§ **Given data**
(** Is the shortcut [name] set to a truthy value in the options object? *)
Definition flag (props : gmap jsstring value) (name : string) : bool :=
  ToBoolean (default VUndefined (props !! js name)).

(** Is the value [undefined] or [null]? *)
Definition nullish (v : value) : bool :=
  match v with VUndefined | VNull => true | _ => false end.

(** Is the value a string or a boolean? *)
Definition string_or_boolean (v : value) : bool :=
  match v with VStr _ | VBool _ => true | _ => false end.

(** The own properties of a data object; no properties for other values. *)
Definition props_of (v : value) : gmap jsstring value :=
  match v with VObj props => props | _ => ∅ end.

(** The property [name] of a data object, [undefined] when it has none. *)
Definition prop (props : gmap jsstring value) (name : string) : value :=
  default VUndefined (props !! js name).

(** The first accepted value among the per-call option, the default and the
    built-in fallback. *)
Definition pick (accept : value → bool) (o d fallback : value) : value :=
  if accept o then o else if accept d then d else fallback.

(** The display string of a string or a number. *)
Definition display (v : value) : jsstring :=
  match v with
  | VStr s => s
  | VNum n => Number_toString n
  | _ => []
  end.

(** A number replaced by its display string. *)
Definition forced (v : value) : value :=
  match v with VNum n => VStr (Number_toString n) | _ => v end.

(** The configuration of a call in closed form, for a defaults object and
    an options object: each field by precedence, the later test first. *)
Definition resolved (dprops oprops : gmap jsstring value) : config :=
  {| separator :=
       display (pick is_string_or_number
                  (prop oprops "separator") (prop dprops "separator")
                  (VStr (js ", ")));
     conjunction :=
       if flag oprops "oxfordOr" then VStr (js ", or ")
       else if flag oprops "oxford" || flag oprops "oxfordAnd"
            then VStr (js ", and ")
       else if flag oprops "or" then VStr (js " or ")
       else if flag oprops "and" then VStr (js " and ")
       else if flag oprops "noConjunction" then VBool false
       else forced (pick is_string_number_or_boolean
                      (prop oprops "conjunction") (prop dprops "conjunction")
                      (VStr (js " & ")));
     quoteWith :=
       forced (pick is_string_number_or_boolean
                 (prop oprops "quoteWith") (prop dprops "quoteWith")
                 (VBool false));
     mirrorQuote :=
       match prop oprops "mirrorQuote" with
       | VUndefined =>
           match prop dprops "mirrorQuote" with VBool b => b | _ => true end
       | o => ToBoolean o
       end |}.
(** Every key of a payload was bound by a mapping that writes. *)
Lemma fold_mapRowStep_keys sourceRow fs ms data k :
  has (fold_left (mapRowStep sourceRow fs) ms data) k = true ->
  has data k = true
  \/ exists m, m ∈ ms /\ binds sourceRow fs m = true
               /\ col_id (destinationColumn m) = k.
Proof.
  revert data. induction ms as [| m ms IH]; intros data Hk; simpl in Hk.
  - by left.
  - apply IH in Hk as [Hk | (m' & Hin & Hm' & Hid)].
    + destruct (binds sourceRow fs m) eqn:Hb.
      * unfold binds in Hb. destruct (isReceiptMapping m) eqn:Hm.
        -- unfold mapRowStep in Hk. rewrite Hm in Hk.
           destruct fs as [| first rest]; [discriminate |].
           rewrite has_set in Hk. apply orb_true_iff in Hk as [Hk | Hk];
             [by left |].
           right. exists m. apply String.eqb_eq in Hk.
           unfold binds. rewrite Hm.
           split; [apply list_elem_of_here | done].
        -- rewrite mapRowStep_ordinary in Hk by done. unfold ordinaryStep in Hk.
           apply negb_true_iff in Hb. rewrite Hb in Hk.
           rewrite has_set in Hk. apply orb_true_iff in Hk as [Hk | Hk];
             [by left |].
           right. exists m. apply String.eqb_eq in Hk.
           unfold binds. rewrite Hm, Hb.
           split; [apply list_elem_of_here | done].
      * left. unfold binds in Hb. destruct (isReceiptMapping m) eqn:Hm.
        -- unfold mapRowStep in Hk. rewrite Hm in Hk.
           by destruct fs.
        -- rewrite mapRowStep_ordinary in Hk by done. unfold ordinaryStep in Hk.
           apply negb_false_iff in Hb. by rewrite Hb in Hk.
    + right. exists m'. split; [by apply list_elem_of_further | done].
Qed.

§ **Goal of the exercise**
Please transcribe the data above without changes, from its first line to its "Definition nullish (v" line, and leave out anything past that.

§ **Problem solution**
(** Is the shortcut [name] set to a truthy value in the options object? *)
Definition flag (props : gmap jsstring value) (name : string) : bool :=
  ToBoolean (default VUndefined (props !! js name)).

(** Is the value [undefined] or [null]? *)
Definition nullish (v : value) : bool :=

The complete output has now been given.